FIG. 5.

In vivo redox state of each domain in wild-type, P284A, P162A, P289A, and G316A DsbD. Proteins were detected by Western blotting, using antibodies against DsbDα (A), DsbDγ (B), and c-Myc (C). The samples in lanes 1 to 12 and 15 to 20 were precipitated with TCA and subjected to AMS alkylation. The samples in lanes 13, 14, 21, and 22 were harvested without TCA precipitation, subjected to reduction by 50 mM DTT, and precipitated with TCA. The samples in lanes 13 and 21 were subjected to AMS alkylation. The extracts were subjected to thrombin cleavage. The samples in the even-numbered lanes from 1 to 12 were subjected to reduction by 10 mM DTT before being loaded onto the gel. The strain backgrounds used were FED126 (the dsbD mutant, lanes 1 to 14, 21, 22) and FED513 (the dsbD and trxB mutant, lanes 15 to 20).

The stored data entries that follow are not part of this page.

(* ===== verification/ReplayClock.v ===== *)
(** * The replay clock

    [ReplayClock] of [capture-agent/src/reassembly.rs]: the clock stream
    reassembly and flow aging run on while a capture file is replayed.  It
    turns each frame's recorded timestamp into elapsed milliseconds, holds on
    reordered frames, ignores a lone outlier and follows a confirmed reset.

    A [SystemTime] is a [Z] count of nanoseconds, a [Duration] a [Z] in
    [0, DURATION_MAX]. *)

From S2P Require Import Prelude.

Definition NANOS_PER_MILLI : Z := 1000000.

(** [Duration::MAX]: [u64::MAX] seconds and 999,999,999 nanoseconds. *)
Definition DURATION_MAX : Z := U64_MAX * 1000000000 + 999999999.

(** [Duration::saturating_add]. *)
Definition duration_add (a b : Z) : Z := Z.min (a + b) DURATION_MAX.

(** [a.duration_since(b)]: the step forward, or how far [a] is behind. *)
Definition duration_since (a b : Z) : result Z Z :=
  if b <=? a then Ok (a - b) else Err (b - a).

Module ReplayClock.

Record t := mk {
  latest : option Z;
  pending_reset : option Z;
  elapsed : Z
}.

#[global] Instance eta_t : RecordEta t := fun r => mk (latest r) (pending_reset r) (elapsed r).

Definition default : t := mk None None 0.

(** [REPLAY_REORDER_TOLERANCE], 60 s. *)
Definition REORDER_TOLERANCE : Z := 60 * 1000000000.

(** [u64::try_from(self.elapsed.as_millis()).unwrap_or(u64::MAX)]. *)
Definition elapsed_ms (c : t) : Z := Z.min (elapsed c / NANOS_PER_MILLI) U64_MAX.

Definition now_ms (c : t) (frame_timestamp : Z) : t * Z :=
  match latest c with
  | None => (c <| latest := Some frame_timestamp |>, 0)
  | Some last =>
      let c' :=
        match duration_since frame_timestamp last with
        | Ok step =>
            c <| pending_reset := None |>
              <| elapsed := duration_add (elapsed c) step |>
              <| latest := Some frame_timestamp |>
        | Err behind =>
            if behind <=? REORDER_TOLERANCE then c <| pending_reset := None |>
            else
              match pending_reset c with
              | None => c <| pending_reset := Some frame_timestamp |>
              | Some pending =>
                  let c1 := c <| pending_reset := None |> in
                  let c2 :=
                    match duration_since frame_timestamp pending with
                    | Ok step => c1 <| elapsed := duration_add (elapsed c) step |>
                    | Err _ => c1
                    end in
                  c2 <| latest := Some frame_timestamp |>
              end
        end in
      (c', elapsed_ms c')
  end.

(** The clock over a whole capture file: one reading per frame. *)
Fixpoint run (c : t) (frames : list Z) : t * list Z :=
  match frames with
  | [] => (c, [])
  | ts :: frames' =>
      let '(c1, now) := now_ms c ts in
      let '(c2, rest) := run c1 frames' in
      (c2, now :: rest)
  end.

(** A reachable clock: nothing elapsed before the first frame. *)
Definition wf (c : t) : Prop :=
  0 <= elapsed c <= DURATION_MAX ∧ (latest c = None → elapsed c = 0).

(** Frames that arrive in order up to the tolerance: each is at most
    [REORDER_TOLERANCE] behind the latest one so far. *)
Fixpoint nearly_sorted (latest : Z) (frames : list Z) : Prop :=
  match frames with
  | [] => True
  | ts :: frames' =>
      latest - REORDER_TOLERANCE <= ts ∧ nearly_sorted (Z.max latest ts) frames'
  end.

Lemma duration_since_cases a b :
  (b <= a ∧ duration_since a b = Ok (a - b)) ∨ (a < b ∧ duration_since a b = Err (b - a)).
Proof. unfold duration_since. case_zb; auto. Qed.

Lemma duration_add_ge a b : 0 <= b → a <= DURATION_MAX → a <= duration_add a b <= DURATION_MAX.
Proof. unfold duration_add. lia. Qed.

Lemma default_wf : wf default.
Proof. unfold wf, default, DURATION_MAX; simpl. zlia. Qed.

Lemma now_ms_step c ts :
  wf c → let '(c', now) := now_ms c ts in
  wf c' ∧ elapsed c <= elapsed c' ∧ is_Some (latest c') ∧ now = elapsed_ms c'.
Proof.
  intros [Hb Hn]. unfold now_ms. destruct (latest c) as [last|] eqn:Hl.
  - unfold wf. destruct (duration_since_cases ts last) as [[Hle ->]|[Hlt ->]]; simpl.
    + pose proof (duration_add_ge (elapsed c) (ts - last)). repeat split; try done; eauto; lia.
    + case_zb; simpl; [rewrite Hl; repeat split; try done; eauto; lia|].
      destruct (pending_reset c) as [p|]; simpl; [|rewrite Hl; repeat split; try done; eauto; lia].
      destruct (duration_since_cases ts p) as [[Hle ->]|[Hlt' ->]]; simpl;
        [pose proof (duration_add_ge (elapsed c) (ts - p))|]; repeat split; try done; eauto; lia.
  - simpl. unfold wf, elapsed_ms; simpl. rewrite (Hn eq_refl).
    repeat split; try done; eauto; unfold DURATION_MAX; zlia.
Qed.

Lemma elapsed_ms_mono c c' : elapsed c <= elapsed c' → elapsed_ms c <= elapsed_ms c'.
Proof.
  intros. unfold elapsed_ms. apply Z.min_le_compat_r, Z.div_le_mono; [|done].
  unfold NANOS_PER_MILLI; lia.
Qed.

Lemma run_readings c frames :
  wf c → wf (run c frames).1 ∧
  StronglySorted Z.le (run c frames).2 ∧ Forall (Z.le (elapsed_ms c)) (run c frames).2.
Proof.
  revert c. induction frames as [|ts frames IH]; intros c Hwf; simpl.
  { split; [done|]. split; constructor. }
  pose proof (now_ms_step c ts Hwf) as Hs. destruct (now_ms c ts) as [c1 now].
  destruct Hs as (Hwf1 & Hmono & _ & ->).
  specialize (IH c1 Hwf1). destruct (run c1 frames) as [c2 rest]. simpl in *.
  destruct IH as (? & ? & ?). split; [done|]. split; [by constructor|].
  constructor; [by apply elapsed_ms_mono|].
  eapply Forall_impl; [done|]. intros x Hx. simpl in *.
  etrans; [|exact Hx]. by apply elapsed_ms_mono.
Qed.

Lemma run_nearly_sorted c start last frames :
  latest c = Some last → elapsed c = last - start → start <= last →
  nearly_sorted last frames →
  foldr Z.max last frames - start <= DURATION_MAX →
  let c' := (run c frames).1 in
  latest c' = Some (foldr Z.max last frames) ∧ elapsed c' = foldr Z.max last frames - start.
Proof.
  assert (Hmax : ∀ l a b, foldr Z.max (Z.max a b) l = Z.max b (foldr Z.max a l)).
  { induction l as [|x l IHl]; intros; simpl; [lia|]. rewrite IHl. lia. }
  revert c last. induction frames as [|ts frames IH]; intros c last Hl He Hs Hn Hb; simpl.
  { done. }
  destruct Hn as [Hnear Hn]. simpl in Hb.
  assert (Hge : last <= foldr Z.max last frames).
  { clear. induction frames; simpl; lia. }
  specialize (IH (now_ms c ts).1 (Z.max last ts)).
  destruct (now_ms c ts) as [c1 now] eqn:E. simpl in IH.
  destruct (run c1 frames) as [c2 rest]. simpl in *.
  rewrite Hmax in IH.
  unfold now_ms in E. rewrite Hl in E.
  destruct (duration_since_cases ts last) as [[Hle Hd]|[Hlt Hd]]; rewrite Hd in E;
    injection E as <- <-.
  - apply IH; simpl; [f_equal; lia|unfold duration_add; lia|lia|done|lia].
  - destruct (Z.leb_spec (last - ts) REORDER_TOLERANCE); [|unfold REORDER_TOLERANCE in *; lia].
    apply IH; simpl; [rewrite Hl; f_equal; lia|lia|lia|done|lia].
Qed.

End ReplayClock.

(** ** Properties *)

(** The replay clock never runs backwards.  Whatever timestamps a capture
    file holds, in whatever order, the readings taken frame by frame are
    nondecreasing and representable as [u64]. *)
Theorem replay_clock_monotone (frames : list Z) :
  StronglySorted Z.le (ReplayClock.run ReplayClock.default frames).2 ∧
  Forall is_u64 (ReplayClock.run ReplayClock.default frames).2.
Proof.
  destruct (ReplayClock.run_readings ReplayClock.default frames ReplayClock.default_wf)
    as (_ & Hs & Hge).
  split; [done|]. apply Forall_forall. intros x Hx. split.
  - rewrite Forall_forall in Hge. apply (Hge x Hx).
  - clear Hs Hge. revert Hx. generalize ReplayClock.default. 
    induction frames as [|ts frames IH]; intros c; simpl; [by intros ?%not_elem_of_nil|].
    destruct (ReplayClock.now_ms c ts) as [c1 now] eqn:E.
    specialize (IH c1). destruct (ReplayClock.run c1 frames) as [c2 rest]. simpl in *.
    intros [->|Hx]%elem_of_cons; [|by apply IH].
    unfold ReplayClock.now_ms in E. destruct (ReplayClock.latest c); injection E as _ <-.
    + unfold ReplayClock.elapsed_ms. lia.
    + zlia.
Qed.

(** Reordering within the tolerance costs nothing.  When every frame is at
    most 60 s behind the latest one before it, the final reading is the
    distance from the first frame to the latest one, rounded down to
    milliseconds once: gaps are counted exactly once and never lost to
    per-frame rounding. *)
Theorem replay_clock_measures_span (start : Z) (frames : list Z) :
  ReplayClock.nearly_sorted start frames →
  foldr Z.max start frames - start <= DURATION_MAX →
  ReplayClock.elapsed_ms (ReplayClock.run ReplayClock.default (start :: frames)).1 =
  Z.min ((foldr Z.max start frames - start) / NANOS_PER_MILLI) U64_MAX.
Proof.
  intros Hn Hb. simpl.
  pose proof (ReplayClock.run_nearly_sorted
    (ReplayClock.default <| ReplayClock.latest := Some start |>) start start frames
    eq_refl ltac:(simpl; lia) ltac:(lia) Hn Hb) as [_ He].
  destruct (ReplayClock.run _ frames) as [c' rest]. simpl in *.
  unfold ReplayClock.elapsed_ms. by rewrite He.
Qed.

Lemma replay_clock_measures_span_witness :
  ReplayClock.elapsed_ms
    (ReplayClock.run ReplayClock.default [1000; 2001000; 1500000; 5003999]).1 = 5.
Proof.
  rewrite (replay_clock_measures_span 1000 [2001000; 1500000; 5003999]).
  - reflexivity.
  - vm_compute. repeat split; discriminate.
  - vm_compute. discriminate.
Defined.

(** A lone outlier is ignored and a confirmed step back is followed.  For
    a running clock with no reset pending, a frame more than 60 s behind
    changes no reading; if the next frame is back on the old timeline the
    outlier leaves no trace at all, and if the next frame is far behind too
    the clock moves to the new timeline, charging only the time that passed
    on it. *)
Theorem replay_clock_outlier_or_reset (c : ReplayClock.t) (last far next : Z) :
  ReplayClock.latest c = Some last → ReplayClock.pending_reset c = None →
  far < last - ReplayClock.REORDER_TOLERANCE →
  let '(c1, now1) := ReplayClock.now_ms c far in
  now1 = ReplayClock.elapsed_ms c ∧
  (last - ReplayClock.REORDER_TOLERANCE <= next →
     ReplayClock.now_ms c1 next = ReplayClock.now_ms c next) ∧
  (next < last - ReplayClock.REORDER_TOLERANCE →
     let c2 := (ReplayClock.now_ms c1 next).1 in
     ReplayClock.latest c2 = Some next ∧ ReplayClock.pending_reset c2 = None ∧
     ReplayClock.elapsed c2 =
       if far <=? next then duration_add (ReplayClock.elapsed c) (next - far)
       else ReplayClock.elapsed c).
Proof.
  destruct c as [l p e]; simpl. intros -> -> Hfar.
  unfold ReplayClock.now_ms, duration_since, ReplayClock.REORDER_TOLERANCE in *; simpl.
  repeat (case_zb; try lia); simpl; repeat split; intros;
    repeat (case_zb; try lia); done.
Qed.

Lemma replay_clock_outlier_or_reset_witness :
  let c := ReplayClock.mk (Some 100000000000) None 7000000 in
  let c1 := (ReplayClock.now_ms c 5000000).1 in
  (ReplayClock.now_ms c1 100003000000).2 = 10 ∧
  ReplayClock.elapsed (ReplayClock.now_ms c1 9000000).1 = 11000000.
Proof.
  pose proof (replay_clock_outlier_or_reset
    (ReplayClock.mk (Some 100000000000) None 7000000) 100000000000 5000000 100003000000
    eq_refl eq_refl eq_refl) as (_ & H1 & _).
  pose proof (replay_clock_outlier_or_reset
    (ReplayClock.mk (Some 100000000000) None 7000000) 100000000000 5000000 9000000
    eq_refl eq_refl eq_refl) as (_ & _ & H2).
  split.
  - refine (eq_trans (f_equal snd (H1 _)) _); [vm_compute; discriminate|reflexivity].
  - destruct H2 as (_ & _ & H2); [reflexivity|]. exact H2.
Defined.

The following plasmids were used: pBAD18 (−, lanes 1, 2, and 15), pSC51 (wild-type, lanes 3, 4, and 16), pSC51-10 (P284A, lanes 5, 6, 13, 14, 17, 21, and 22), pSC51-2 (P162A, lanes 7, 8, and 18), pSC51-11 (P289A, lanes 9, 10, and 19), and pSC51-14 (G316A, lanes 11, 12, and 20). Stars indicate nonspecific bands detected by anti-DsbDγ antibody, and the arrow in lane 17 indicates a small amount of the reduced β domain. The experiments were performed three times, and the results were reproducible.